Task details >>
Starting at the line that contains "(tally_0 t + tally_1 t)" and ending at the line that contains "Lemma passes_supported supply", the lines below are to be given again exactly, with nothing added.

[Collected data entries]
(* ===== verification/GuestExecution.v ===== *)
(** * Guest execution strategies (crate [strategies], [execution_strategies])

    [MajorityVoting] decides whether a tally lets a proposal be executed. *)

From stdpp Require Import base gmap list strings.
From Stdlib Require Import ZArith Lia Strings.Byte.
From S2P Require Import Prelude Machine Ethereum Fixtures.
#[local] Open Scope Z_scope.

(** [[U256; 3]] *)
Record array3 : Type := mk_array3 { tally_0 : U256; tally_1 : U256; tally_2 : U256 }.

#[export] Instance array3_eq_dec : EqDecision array3.
Proof. solve_decision. Defined.

(** [tally.to_vec()] and [Vec::try_into::<[U256; 3]>()] *)
Definition array3_to_vec (t : array3) : list U256 := [tally_0 t; tally_1 t; tally_2 t].
Definition array3_try_from (l : list U256) : option array3 :=
  match l with [a; b; c] => Some (mk_array3 a b c) | _ => None end.

Definition array3_wf (t : array3) : Prop :=
  u256_wf (tally_0 t) ∧ u256_wf (tally_1 t) ∧ u256_wf (tally_2 t).

Lemma array3_try_from_to_vec t : array3_try_from (array3_to_vec t) = Some t.
Proof. by destruct t. Qed.

Class ProtocolExecutionStrategy (T : Type) : Type := {
  es_proof_execution : T → GuestEvmEnv → U256 → array3 → bool
}.

(** [Box<dyn ProtocolExecutionStrategy>] *)
Record BoxExecution : Type := box_es {
  bes_type : Type;
  bes_inst : ProtocolExecutionStrategy bes_type;
  bes_self : bes_type
}.
Arguments box_es {_ _} _.

Definition dyn_es_proof_execution (b : BoxExecution) :=
  @es_proof_execution (bes_type b) (bes_inst b) (bes_self b).

Inductive MajorityVoting : Type := MajorityVoting_.

Definition majority_proof_execution (_env : GuestEvmEnv) (total_supply : U256)
    (tally : array3) : bool :=
  let yes_votes := tally_0 tally in
  let no_votes := tally_1 tally in
  let abstain_votes := tally_2 tally in
  let total_votes := u256_add (u256_add yes_votes no_votes) abstain_votes in
  if total_votes <=? total_supply / 2 then false
  else
    let non_abstain_votes := u256_add yes_votes no_votes in
    let threshold := non_abstain_votes / 2 in
    yes_votes >? threshold.

#[export] Instance MajorityVoting_strategy : ProtocolExecutionStrategy MajorityVoting := {|
  es_proof_execution _ := majority_proof_execution
|}.

(** ** What the strategy decides *)

Lemma half_lt a b : a / 2 < b ↔ a < 2 * b.
Proof. pose proof (Z.div_mod a 2). pose proof (Z.mod_pos_bound a 2). lia. Qed.

(** The decision, with the wrap-around of the 256-bit additions written out. *)
Lemma majority_wrapped env supply t :
  majority_proof_execution env supply t = true ↔
  supply < 2 * ((tally_0 t + tally_1 t + tally_2 t) mod U256_MOD) ∧
  (tally_0 t + tally_1 t) mod U256_MOD < 2 * tally_0 t.
Proof.
  unfold majority_proof_execution, u256_add. rewrite Zplus_mod_idemp_l, <-!half_lt.
  destruct (Z.leb_spec ((tally_0 t + tally_1 t + tally_2 t) mod U256_MOD) (supply / 2)).
  - split; [done|lia].
  - rewrite Z.gtb_lt. lia.
Qed.

(** The specification: more than half of the supply voted, and yes beats no. *)
Definition passes (supply : Z) (t : array3) : Prop :=
  supply < 2 * (tally_0 t + tally_1 t + tally_2 t) ∧ tally_1 t < tally_0 t.

Lemma majority_exact env supply t :
  array3_wf t → tally_0 t + tally_1 t + tally_2 t < U256_MOD →
  majority_proof_execution env supply t = true ↔ passes supply t.
Proof.
  intros (Hy & Hn & Ha) Hsum. unfold u256_wf in *. unfold passes.
  rewrite majority_wrapped, !Z.mod_small by lia. lia.
Qed.

(** Abstentions only help the quorum and yes votes help both conditions. *)
Definition tally_supports (t t' : array3) : Prop :=
  tally_0 t <= tally_0 t' ∧ tally_1 t' <= tally_1 t ∧
  tally_0 t + tally_1 t + tally_2 t <= tally_0 t' + tally_1 t' + tally_2 t'.

Lemma passes_supported supply t t' :
  tally_supports t t' → passes supply t → passes supply t'.
Proof. unfold tally_supports, passes. lia. Qed.

(** ** Properties *)

(** C15: while the votes fit in 256 bits, [MajorityVoting] passes a tally
    exactly when more than half of the supply voted and yes votes outnumber no
    votes; more yes votes, more abstentions or fewer no votes at no loss of
    turnout never turn a pass into a failure. *)
Theorem majority_voting_decides env supply t :
  array3_wf t → tally_0 t + tally_1 t + tally_2 t < U256_MOD →
  (majority_proof_execution env supply t = true ↔
     supply < 2 * (tally_0 t + tally_1 t + tally_2 t) ∧ tally_1 t < tally_0 t) ∧
  (∀ t', array3_wf t' → tally_0 t' + tally_1 t' + tally_2 t' < U256_MOD →
     tally_supports t t' → majority_proof_execution env supply t = true →
     majority_proof_execution env supply t' = true).
Proof.
  intros Hwf Hsum. split; [by apply majority_exact|].
  intros t' Hwf' Hsum' Hle. rewrite !majority_exact by done. by apply passes_supported.
Qed.

Lemma majority_voting_decides_witness :
  majority_proof_execution Fixture.genv 220 (mk_array3 60 40 20) = true ∧
  220 < 2 * (60 + 40 + 20) ∧ 40 < 60.
Proof.
  assert (majority_proof_execution Fixture.genv 220 (mk_array3 60 40 20) = true) as Hp
    by reflexivity.
  split; [exact Hp|].
  apply (proj1 (majority_voting_decides Fixture.genv 220 (mk_array3 60 40 20)
    ltac:(repeat split; (discriminate || reflexivity)) ltac:(reflexivity))). exact Hp.
Defined.

(** The vote counts are added with wrap-around and the guest does not bound
    them: a tally of one yes vote against 2^256 - 1 no votes passes. *)
Theorem majority_voting_wraps env supply :
  0 <= supply < U256_MOD →
  ∃ t, array3_wf t ∧ tally_0 t = 1 ∧ tally_1 t = U256_MOD - 1 ∧
    majority_proof_execution env supply t = true.
Proof.
  intros Hs. exists (mk_array3 1 (U256_MOD - 1) (Z.max supply 1)).
  unfold array3_wf, u256_wf. simpl. pose proof u256_mod_pos.
  assert (2 < U256_MOD) by reflexivity.
  split_and!; try lia. rewrite majority_wrapped. simpl tally_0. simpl tally_1. simpl tally_2.
  replace (1 + (U256_MOD - 1)) with U256_MOD by lia.
  rewrite Z_mod_same_full, Zplus_mod, Z_mod_same_full, Z.add_0_l, Zmod_mod.
  rewrite Z.mod_small by lia. lia.
Qed.

Lemma majority_voting_wraps_witness :
  ∃ t, array3_wf t ∧ tally_0 t = 1 ∧ tally_1 t = U256_MOD - 1 ∧
    majority_proof_execution Fixture.genv 220 t = true.
Proof. apply (majority_voting_wraps Fixture.genv 220). split; [discriminate|reflexivity]. Defined.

Written answer >>
  (tally_0 t + tally_1 t) mod U256_MOD < 2 * tally_0 t.
Proof.
  unfold majority_proof_execution, u256_add. rewrite Zplus_mod_idemp_l, <-!half_lt.
  destruct (Z.leb_spec ((tally_0 t + tally_1 t + tally_2 t) mod U256_MOD) (supply / 2)).
  - split; [done|lia].
  - rewrite Z.gtb_lt. lia.
Qed.

(** The specification: more than half of the supply voted, and yes beats no. *)
Definition passes (supply : Z) (t : array3) : Prop :=
  supply < 2 * (tally_0 t + tally_1 t + tally_2 t) ∧ tally_1 t < tally_0 t.

Lemma majority_exact env supply t :
  array3_wf t → tally_0 t + tally_1 t + tally_2 t < U256_MOD →
  majority_proof_execution env supply t = true ↔ passes supply t.
Proof.
  intros (Hy & Hn & Ha) Hsum. unfold u256_wf in *. unfold passes.
  rewrite majority_wrapped, !Z.mod_small by lia. lia.
Qed.

(** Abstentions only help the quorum and yes votes help both conditions. *)
Definition tally_supports (t t' : array3) : Prop :=
  tally_0 t <= tally_0 t' ∧ tally_1 t' <= tally_1 t ∧
  tally_0 t + tally_1 t + tally_2 t <= tally_0 t' + tally_1 t' + tally_2 t'.

Lemma passes_supported supply t t' :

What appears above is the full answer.